Workaround: Before you attempt to sort in a FIGGS UTF-8 locale, set the LC_COLLATE
variable to the ISO1 equivalent.
# echo $LC_COLLATE
> es_ES.UTF-8
# LC_COLLATE=es_ES.IS08859-1
# export LC_COLLATE
Then start sorting.

1 Like

Thanks DG. One last inquiry here: How do I find a detailed description of the bug (so I can pass it onto our admins)? I tried searching bugs.sun.com with the two numbers in your link ("118824-01" and "6178339"), but I'm not getting any results. I've searched plenty of non-Sun bug sites with success; what am I missing?

Orale may have mangledthe internal searches, I used Google.

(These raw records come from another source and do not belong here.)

Lemma kalloc_is_stack_witness :
  exists s1 s2, kinit1 (KERNBASE + 0x115400) (KERNBASE + 0x118800) (mk_kmem (fun _ => 0) 1 0) = Ok tt s1
    /\ serve_ops [Alloc; Alloc; Write (KERNBASE + 0x117008) 7; Free (KERNBASE + 0x117000); Alloc] s1
       = Ok [KERNBASE + 0x117000; KERNBASE + 0x116000; 0; 0; KERNBASE + 0x117000] s2.
Proof.
  destruct (kalloc_is_stack (KERNBASE + 0x115400) (KERNBASE + 0x118800)
    [Alloc; Alloc; Write (KERNBASE + 0x117008) 7; Free (KERNBASE + 0x117000); Alloc]
    (mk_kmem (fun _ => 0) 1 0)) as (s1 & s2 & E1 & E2 & _);
    [reflexivity|vm_compute; discriminate|vm_compute; discriminate|vm_compute; split; discriminate| |].
  - apply (bool_decide_unpack _). vm_compute. exact I.
  - exists s1, s2. split; [exact E1|exact E2].
Defined.
(* ===== verification/Vm.v ===== *)
(** * Page tables

    Models the page-table half of mmu.h and vm.c: page directories and page
    tables are pages of the memory of Kalloc.v, read and written word by word.
    A pointer to a page-table entry is its address, 0 being the null pointer;
    reading through the null pointer is a [Fault].  The messages that [allocuvm]
    prints are left out.  [loaduvm], which reads a file, is in Exec.v. *)

From S2P Require Import Prelude CString Kalloc.
Open Scope Z_scope.

(** ** mmu.h *)
Definition NPDENTRIES : nat := 1024.
Definition PDXSHIFT : Z := 22.
Definition PTXSHIFT : Z := 12.
Definition PDX (va : Z) : Z := Z.land (Z.shiftr (u32 va) PDXSHIFT) 0x3FF.
Definition PTX (va : Z) : Z := Z.land (Z.shiftr (u32 va) PTXSHIFT) 0x3FF.
Definition PGADDR (d t o : Z) : Z :=
  u32 (Z.lor (Z.lor (Z.shiftl d PDXSHIFT) (Z.shiftl t PTXSHIFT)) o).
Definition PTE_P : Z := 0x001.
Definition PTE_W : Z := 0x002.
Definition PTE_U : Z := 0x004.
Definition PTE_ADDR (pte : Z) : Z := Z.land (u32 pte) (Z.lnot 0xFFF).
Definition PTE_FLAGS (pte : Z) : Z := Z.land (u32 pte) 0xFFF.

(** [pte & PTE_P], as a condition *)
Definition has (pte flag : Z) : bool := ctrue (Z.land pte flag).

(** A word and a range of memory. *)
Definition load (a : Z) : M kmem Z := gets (fun s => load32 (kmemory s) a).
Definition store (a v : Z) : M kmem unit :=
  modify (fun s => { s with kmemory ::= fun m => store32 m a v }).
Definition fill (a c n : Z) : M kmem unit :=
  modify (fun s => { s with kmemory ::= fun m => memset m a c n }).
Definition move (dst src n : Z) : M kmem unit :=
  modify (fun s => { s with kmemory ::= fun m => memmove m dst src n }).
Definition put_bytes (a : Z) (bs : list Z) : M kmem unit :=
  modify (fun s => { s with kmemory ::= fun m => store_bytes m a bs }).

(** [*pte], for a pointer that may be null *)
Definition load_pte (pte : Z) : M kmem Z := if pte =? 0 then fault else load pte.

(** ** The memory management unit

    The byte of memory that the kernel accesses for the address [va] when the
    page directory is [pd], if the entries on the way have the bits [f]: [PTE_P]
    for a load, [PTE_P] and [PTE_W] for a store (CR0_WP is set).  [None] is a page
    fault. *)
Definition translate (f : Z) (m : mem) (pd va : Z) : option Z :=
  let pde := load32 m (pd + 4 * PDX va) in
  if Z.land pde f =? f then
    let pte := load32 m (P2V (PTE_ADDR pde) + 4 * PTX va) in
    if Z.land pte f =? f then Some (P2V (PTE_ADDR pte) + va mod PGSIZE) else None
  else None.

Definition uload (pd va : Z) : M kmem Z :=
  s ← get;
  a ← deref (translate PTE_P (kmemory s) pd va);
  mret (kmemory s a).
Definition ustore (pd va b : Z) : M kmem unit :=
  s ← get;
  a ← deref (translate (Z.lor PTE_P PTE_W) (kmemory s) pd va);
  modify (fun s => { s with kmemory ::= <[a := u8 b]> }).

(** [n] bytes from, and the bytes [bs] to, user address [va] *)
Fixpoint uload_bytes (pd va : Z) (n : nat) : M kmem (list Z) :=
  match n with
  | O => mret []
  | S n' => b ← uload pd va; bs ← uload_bytes pd (va + 1) n'; mret (b :: bs)
  end.
Fixpoint ustore_bytes (pd va : Z) (bs : list Z) : M kmem unit :=
  match bs with
  | [] => mret tt
  | b :: bs' => ustore pd va b;; ustore_bytes pd (va + 1) bs'
  end.

Section Vm.
Context `{Linker}.

Definition walkpgdir (pgdir va : Z) (alloc : bool) : M kmem Z :=
  let pde := pgdir + 4 * PDX va in
  e ← load pde;
  if has e PTE_P then mret (P2V (PTE_ADDR e) + 4 * PTX va)
  else if negb alloc then mret 0
  else
    pgtab ← kalloc;
    if pgtab =? 0 then mret 0
    else
      (* Make sure all those PTE_P bits are zero. *)
      fill pgtab 0 PGSIZE;;
      store pde (Z.lor (Z.lor (Z.lor (V2P pgtab) PTE_P) PTE_W) PTE_U);;
      mret (pgtab + 4 * PTX va).

(** The [for(;;)] of [mappages], at page [a]. *)
Fixpoint map_loop (pgdir a last pa perm : Z) (fuel : nat) : M kmem Z :=
  match fuel with
  | O => no_fuel
  | S f =>
      pte ← walkpgdir pgdir a true;
      if pte =? 0 then mret (-1)
      else
        e ← load pte;
        if has e PTE_P then panic "remap"
        else
          store pte (Z.lor (Z.lor pa perm) PTE_P);;
          if a =? last then mret 0
          else map_loop pgdir (u32 (a + PGSIZE)) last (u32 (pa + PGSIZE)) perm f
  end.

(** The loop visits the pages from [a] to [last], modulo [2^32]. *)
Definition mappages (pgdir va size pa perm : Z) : M kmem Z :=
  let a := PGROUNDDOWN va in
  let last := PGROUNDDOWN (va + size - 1) in
  map_loop pgdir a last pa perm (S (Z.to_nat (u32 (last - a) / PGSIZE))).

(** The loop of [deallocuvm]. *)
Fixpoint dealloc_loop (pgdir a oldsz : Z) (fuel : nat) : M kmem unit :=
  match fuel with
  | O => no_fuel
  | S f =>
      if a <? oldsz then
        pte ← walkpgdir pgdir a false;
        if pte =? 0 then
          (* skip to the next page table *)
          dealloc_loop pgdir (u32 (u32 (PGADDR (PDX a + 1) 0 0 - PGSIZE) + PGSIZE)) oldsz f
        else
          e ← load pte;
          (if has e PTE_P then
             let pa := PTE_ADDR e in
             if pa =? 0 then panic "kfree"
             else kfree (P2V pa);; store pte 0
           else mret tt);;
          dealloc_loop pgdir (u32 (a + PGSIZE)) oldsz f
      else mret tt
  end.

Definition deallocuvm (pgdir oldsz newsz : Z) : M kmem Z :=
  if oldsz <=? newsz then mret oldsz
  else
    dealloc_loop pgdir (PGROUNDUP newsz) oldsz (S (Z.to_nat (oldsz / PGSIZE) + 1));;
    mret newsz.

(** The loop of [allocuvm]; [oldsz] and [newsz] are its arguments. *)
Fixpoint alloc_loop (pgdir a oldsz newsz : Z) (fuel : nat) : M kmem Z :=
  match fuel with
  | O => no_fuel
  | S f =>
      if a <? newsz then
        mem ← kalloc;
        if mem =? 0 then
          _ ← deallocuvm pgdir newsz oldsz;
          mret 0
        else
          fill mem 0 PGSIZE;;
          r ← mappages pgdir a PGSIZE (V2P mem) (Z.lor PTE_W PTE_U);
          if r <? 0 then
            _ ← deallocuvm pgdir newsz oldsz;
            kfree mem;;
            mret 0
          else alloc_loop pgdir (u32 (a + PGSIZE)) oldsz newsz f
      else mret newsz
  end.

Definition allocuvm (pgdir oldsz newsz : Z) : M kmem Z :=
  if KERNBASE <=? newsz then mret 0
  else if newsz <? oldsz then mret oldsz
  else alloc_loop pgdir (PGROUNDUP oldsz) oldsz newsz (S (Z.to_nat (newsz / PGSIZE) + 1)).

Definition freevm (pgdir : Z) : M kmem unit :=
  if pgdir =? 0 then panic "freevm: no pgdir"
  else
    _ ← deallocuvm pgdir KERNBASE 0;
    for_each (seq 0 NPDENTRIES) (fun i =>
      e ← load (pgdir + 4 * Z.of_nat i);
      when (has e PTE_P) (kfree (P2V (PTE_ADDR e))));;
    kfree pgdir.

(** This table defines the kernel's mappings, which are present in every
    process's page table: [virt], [phys_start], [phys_end], [perm]. *)
Definition kmap : list (Z * Z * Z * Z) :=
  [(KERNBASE, 0, EXTMEM, PTE_W);                    (* I/O space *)
   (KERNLINK, V2P KERNLINK, V2P kdata, 0);          (* kern text+rodata *)
   (kdata, V2P kdata, PHYSTOP, PTE_W);              (* kern data+memory *)
   (DEVSPACE, DEVSPACE, 0, PTE_W)].                 (* more devices *)

Definition setupkvm : M kmem Z :=
  pgdir ← kalloc;
  if pgdir =? 0 then mret 0
  else
    fill pgdir 0 PGSIZE;;
    if DEVSPACE <? P2V PHYSTOP then panic "PHYSTOP too high"
    else
      r ← for_loop kmap (fun '(virt, phys_start, phys_end, perm) =>
            r ← mappages pgdir virt (u32 (phys_end - phys_start)) phys_start perm;
            if r <? 0 then freevm pgdir;; mret (Some 0) else mret None);
      mret (default pgdir r).

Definition inituvm (pgdir : Z) (init : list Z) : M kmem unit :=
  if PGSIZE <=? Z.of_nat (length init) then panic "inituvm: more than a page"
  else
    mem ← kalloc;
    if mem =? 0 then fault                          (* memset through a null pointer *)
    else
      fill mem 0 PGSIZE;;
      _ ← mappages pgdir 0 PGSIZE (V2P mem) (Z.lor PTE_W PTE_U);
      put_bytes mem init.

Definition clearpteu (pgdir uva : Z) : M kmem unit :=
  pte ← walkpgdir pgdir uva false;
  if pte =? 0 then panic "clearpteu"
  else
    e ← load pte;
    store pte (Z.land e (Z.lnot PTE_U)).

(** The loop of [copyuvm]: copy the pages from [i] on; [false]: [goto bad]. *)
Fixpoint copy_loop (pgdir d i sz : Z) (fuel : nat) : M kmem bool :=
  match fuel with
  | O => no_fuel
  | S f =>
      if i <? sz then
        pte ← walkpgdir pgdir i false;
        if pte =? 0 then panic "copyuvm: pte should exist"
        else
          e ← load pte;
          if negb (has e PTE_P) then panic "copyuvm: page not present"
          else
            mem ← kalloc;
            if mem =? 0 then mret false
            else
              move mem (P2V (PTE_ADDR e)) PGSIZE;;
              r ← mappages d i PGSIZE (V2P mem) (PTE_FLAGS e);
              if r <? 0 then mret false
              else copy_loop pgdir d (u32 (i + PGSIZE)) sz f
      else mret true
  end.

Definition copyuvm (pgdir sz : Z) : M kmem Z :=
  d ← setupkvm;
  if d =? 0 then mret 0
  else
    ok ← copy_loop pgdir d 0 sz (S (Z.to_nat (sz / PGSIZE) + 1));
    if (ok : bool) then mret d
    else freevm d;; mret 0.

Definition uva2ka (pgdir uva : Z) : M kmem Z :=
  pte ← walkpgdir pgdir uva false;
  e ← load_pte pte;
  if negb (has e PTE_P) then mret 0
  else if negb (has e PTE_U) then mret 0
  else mret (P2V (PTE_ADDR e)).

(** Copies [p] to user address [va]; every round but the first starts a page. *)
Fixpoint copyout_loop (pgdir va : Z) (p : list Z) (fuel : nat) : M kmem Z :=
  match fuel with
  | O => no_fuel
  | S f =>
      let len := Z.of_nat (length p) in
      if 0 <? len then
        let va0 := PGROUNDDOWN va in
        pa0 ← uva2ka pgdir va0;
        if pa0 =? 0 then mret (-1)
        else
          let n := Z.min (PGSIZE - (va - va0)) len in
          put_bytes (pa0 + (va - va0)) (take (Z.to_nat n) p);;
          copyout_loop pgdir (u32 (va0 + PGSIZE)) (drop (Z.to_nat n) p) f
      else mret 0
  end.

Definition copyout (pgdir va : Z) (p : list Z) : M kmem Z :=
  copyout_loop pgdir va p (S (length p)).
End Vm.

You need to go to SunSolve Home Page and download it. There may be prereq's. It'd be nicer to get the bundles of patches that follow the state of your host.

If you have an older SPARC OS around, try copying their sort over.

Or, you can find SPARC GNU coreutils out there and download it, at least as a workaround.

Here is a description of bug id 6178339:
Bug ID: 6178339 "sort -n "command with 0x86 as separator failled on a 2.7 G, 70 000 000 lines file (not exactly what you experienced.)

Are you on open solaris, not the Oracle/Sun product?

SPARC, right?

You might try other LC_COLLATE values.

The bug is reported against solaris 9 and introduced with sunos_2.0 (!), nothing OpenSolaris specific.

I find it surprising that the sort is messed up again, as I recall it being an Solaris 8 bug. I think we substituted the Solaris 7 sort for a while. Less performance, i guess, but data correct!